Velbert. In Zeiten teurer Energie wollen immer mehr Haushalte und Firmen in Velbert eine Photovoltaik-Anlage. Stadtwerke bieten Pacht-Lösungen an.

Lange Zeit wurden sie belächelt oder als „Ökos“ verspottet. Diese Zeiten sind vorbei – spätestens seitdem die Preise für Strom massiv angestiegen sind, beschäftigen sich viele Velberter mit alternativer Energiegewinnung. Wer heute eine Photovoltaik-Anlage auf dem Dach hat, wird nicht mehr belächelt, sondern von vielen beneidet.

Daniel Horstmann, Teamleiter Direktvertrieb bei den Stadtwerken Velbert, holt sein Smartphone aus der Tasche und wirft einen Blick darauf: Obwohl der Himmel über der Stadt bedeckt ist, produzieren die Solarzellen auf dem Dach seines Hauses aktuell genügend Energie, dass kein externer Strom nötig ist, um Kühlschrank & Co. am Laufen zu halten. „Die meiste Zeit wohnen wir autark“, so Horstmann.

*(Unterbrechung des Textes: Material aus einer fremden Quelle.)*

(** Building the entry of an entry of the archive never fails. *)
Lemma entry_shown i e names name cache : es !! i = Some e → entry_names e = names ++ [name] →
  ∃ d cache', zip_entry_to_directory_entry nt_time infer_get guess_mime created (join_slash (entry_names e)) i (sizes self) None e cache =
      (Ok d, cache') ∧
    summary d = (name, ze_is_dir e,
      (if ze_is_dir e then below_total true (entry_names e) es else ze_size e),
      (if ze_is_dir e then below_total false (entry_names e) es else ze_compressed_size e)).
Proof.
  intros He Hn. destruct (enclosed_names e (entry_at i e He)) as (_ & Hok & Hu & _).
  assert (display_name (join_slash (entry_names e)) = name) as Hname.
  { unfold display_name, path_file_name. rewrite components_join_slash by done. rewrite Hn, fmap_app.
    change (Component.Normal <$> [name]) with [Component.Normal name]. rewrite last_snoc. cbn [from_option]. unfold id, to_string_lossy.
    apply from_utf8_lossy_valid. rewrite Hn in Hu. apply Forall_app in Hu as [_ Hu]. by apply Forall_inv in Hu. }
  unfold zip_entry_to_directory_entry. destruct (dir_size (entry_names e) Hok Hu) as [Hl Hp].
  destruct (ze_is_dir e) eqn:Hd.
  - eexists _, _. split; [reflexivity |]. unfold summary. cbn [den_name den_directory den_size den_size_physical]. by rewrite Hname, Hl, Hp.
  - unfold mbind, Zip_bind, stt_bind, get_state. destruct (ze_is_symlink e); [| destruct (cache !! i); [| destruct (ze_size e =? 0)]].
    all: eexists _, _; split; [reflexivity |]; unfold summary; cbn [den_name den_directory den_size den_size_physical]; by rewrite Hname.
Qed.

(** What a row of the listing is shown as. *)
Definition shows (row : option nat * SortableZipEntry) (s : Shown) : Prop :=
  match row with
  | (Some i, _) => ∃ e name names, es !! i = Some e ∧ entry_names e = names ++ [name] ∧
      s = (name, ze_is_dir e, (if ze_is_dir e then below_total true (entry_names e) es else ze_size e),
                              (if ze_is_dir e then below_total false (entry_names e) es else ze_compressed_size e))
  | (None, sortable) => ∃ k, sz_name sortable = join_slash (dir ++ [k]) ∧ name_ok k ∧ utf8_valid k = true ∧ s = shown_dir k
  end.

Lemma make_entries_ok rows ss : Forall2 shows rows ss → ∀ cache, ∃ l cache',
  make_entries nt_time infer_get guess_mime self rows cache = (Ok l, cache') ∧ summary <$> l = ss.
Proof.
  induction 1 as [| [[i |] sortable] s rows ss Hs Hrows IH]; intros cache; cbn [make_entries].
  - by exists [], cache.
  - destruct Hs as (e & name & names & He & Hn & ->). cbn [vz_archive VirtualZipArchive_new archive_created].
    rewrite (by_index_ok i e He). unfold mbind, Zip_bind, stt_bind, lift.
    destruct (enclosed_names e (entry_at i e He)) as (-> & _).
    destruct (entry_shown i e names name cache He Hn) as (d & cache1 & Hd & Hsum). rewrite Hd.
    destruct (IH cache1) as (l & cache2 & Hl & Hss). rewrite Hl. exists (d :: l), cache2. split; [done |].
    rewrite fmap_cons, Hsum, Hss. done.
  - destruct Hs as (k & Hname & Hk & Hu & ->). unfold mbind, Zip_bind, stt_bind. destruct (IH cache) as (l & cache1 & Hl & Hss). rewrite Hl.
    eexists (_ :: l), cache1. split; [reflexivity |]. rewrite fmap_cons, Hss. f_equal.
    assert (Forall name_ok (dir ++ [k])) as Hq by (apply Forall_app; split; [done | by constructor]).
    assert (Forall (λ n, utf8_valid n = true) (dir ++ [k])) as Hqu by (apply Forall_app; split; [done | by constructor]).
    destruct (dir_size (dir ++ [k]) Hq Hqu) as [Hlg Hph].
    unfold summary, virtual_directory_entry, shown_dir. cbn [den_name den_directory den_size den_size_physical]. rewrite Hname, Hlg, Hph.
    repeat f_equal. rewrite <- path_join_names by done. by apply display_name_join.
Qed.

Lemma in_tree k : is_Some (space_at (sizes self) (dir ++ [k])) →
  name_ok k ∧ utf8_valid k = true ∧ Exists (λ e, dir ++ [k] `prefix_of` entry_dir e) es.
Proof.
  destruct (zip_sizes es created Hes Hsized) as [_ Hz]. destruct (Hz (dir ++ [k])) as [Hs _]. rewrite Hs.
  intros [? | Hex]; [by destruct dir |]. pose proof Hex as (e & Hin & rest & Hp)%list.Exists_exists. rewrite list.Forall_forall in Hes.
  destruct (enclosed_names e (Hes e Hin)) as (_ & Hn & Hu & _). apply Forall_dir in Hn, Hu. rewrite Hp in Hn, Hu.
  apply Forall_app in Hn as [[_ Hn]%Forall_app _]. apply Forall_app in Hu as [[_ Hu]%Forall_app _].
  split; [by apply Forall_inv in Hn |]. split; [by apply Forall_inv in Hu | done].
Qed.

Definition keeps_dir (k : bytes) : bool := bool_decide (kept FileType.Dir k).
Lemma list_directories_ok ch :
  Forall (λ kd : bytes * DiskUsage, space_at (sizes self) (dir ++ [fst kd]) = Some (du_space (snd kd))) ch →
  ∃ rows, list_directories index_for_path index_for_name nt_time self (join_slash dir) is_ignored ch = Ok rows ∧
    Forall2 shows rows (shown_dir <$> List.filter keeps_dir (fst <$> ch)).
Proof.
  induction 1 as [| [k d] ch Hk Hch (rows & Hrows & Hshow)]; cbn [list_directories]; [by exists [] |]. cbn [fst snd] in Hk.
  destruct (in_tree k) as (Hkn & Hku & Hex); [by eexists |]. rewrite path_join_names by done.
  assert (∃ times zip_index, better_index_for_path index_for_path index_for_name (vz_archive self) (join_slash (dir ++ [k])) = zip_index ∧
    match zip_index with
    | Some idx => entry ← by_index (vz_archive self) idx;
        Ok (default 0 (zip_entry_get_modified_time nt_time entry), default (archive_created self) (zip_entry_get_created_time nt_time entry))
    | None => Ok (archive_created self, archive_created self)
    end = Ok times ∧ ∀ s, sz_name s = join_slash (dir ++ [k]) → shows (zip_index, s) (shown_dir k)) as (times & zip_index & -> & Ht & Hshows).
  { destruct (better_index_for_path _ _ _ _) as [i |] eqn:Hi.
    - destruct (Hindex (dir ++ [k]) i) as (e & He & Hn); [apply Forall_app; split; [done | by constructor] | done |].
      change (vz_archive self) with (Some <$> es). eexists _, (Some i). split; [done |]. split; [by rewrite (by_index_ok i e He) |].
      intros s _. exists e, k, dir. split; [done |]. split; [done |]. destruct (ze_is_dir e) eqn:Hd.
      + by rewrite Hn.
      + exfalso. apply list.Exists_exists in Hex as (e' & Hin & Hp). apply (Hclash e e'); [by eapply list_elem_of_lookup_2 | done | done |]. by rewrite Hn.
    - eexists _, None. split; [done |]. split; [done |]. intros s Hs. by exists k. }
  rewrite Ht. cbn [mbind result_bind]. rewrite Hrows. cbn [mbind result_bind fmap list_fmap fst List.filter].
  unfold keeps_dir at 1, kept. destruct (is_ignored FileType.Dir (join_slash (dir ++ [k]))) as [q |] eqn:Hq.
  - apply Hkeeps in Hq as ->. rewrite bool_decide_eq_true_2 by by eexists. eexists. split; [reflexivity |].
    rewrite fmap_cons. constructor; [by apply Hshows | done].
  - rewrite bool_decide_eq_false_2 by by intros [? ?]. eexists. by split.
Qed.

(** The files right below the directory, and how one is shown. *)
Definition keeps_file (e : ZipEntry) : bool :=
  negb (ze_is_dir e) && bool_decide (entry_dir e = dir) &&
  bool_decide (is_Some (is_ignored (zip_entry_to_file_type e) (join_slash (entry_names e)))).
Definition shown_file (e : ZipEntry) : Shown := (default [] (list.last (entry_names e)), false, ze_size e, ze_compressed_size e).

1400 Solarmodule auf dem Dach der Stadtwerke Velbert

Gleiches gilt auch für seinen Arbeitgeber. Auf dem Dach der Stadtwerke an der Kettwiger Straße befinden sich auf einer Fläche von rund 2500 Quadratmetern etwa 1400 Solarmodule, die 370 Kilowattpeak (kWp) produzieren. So konnten im vergangenen Jahr 315.000 Kilowattstunden (kWh) erzeugt werden.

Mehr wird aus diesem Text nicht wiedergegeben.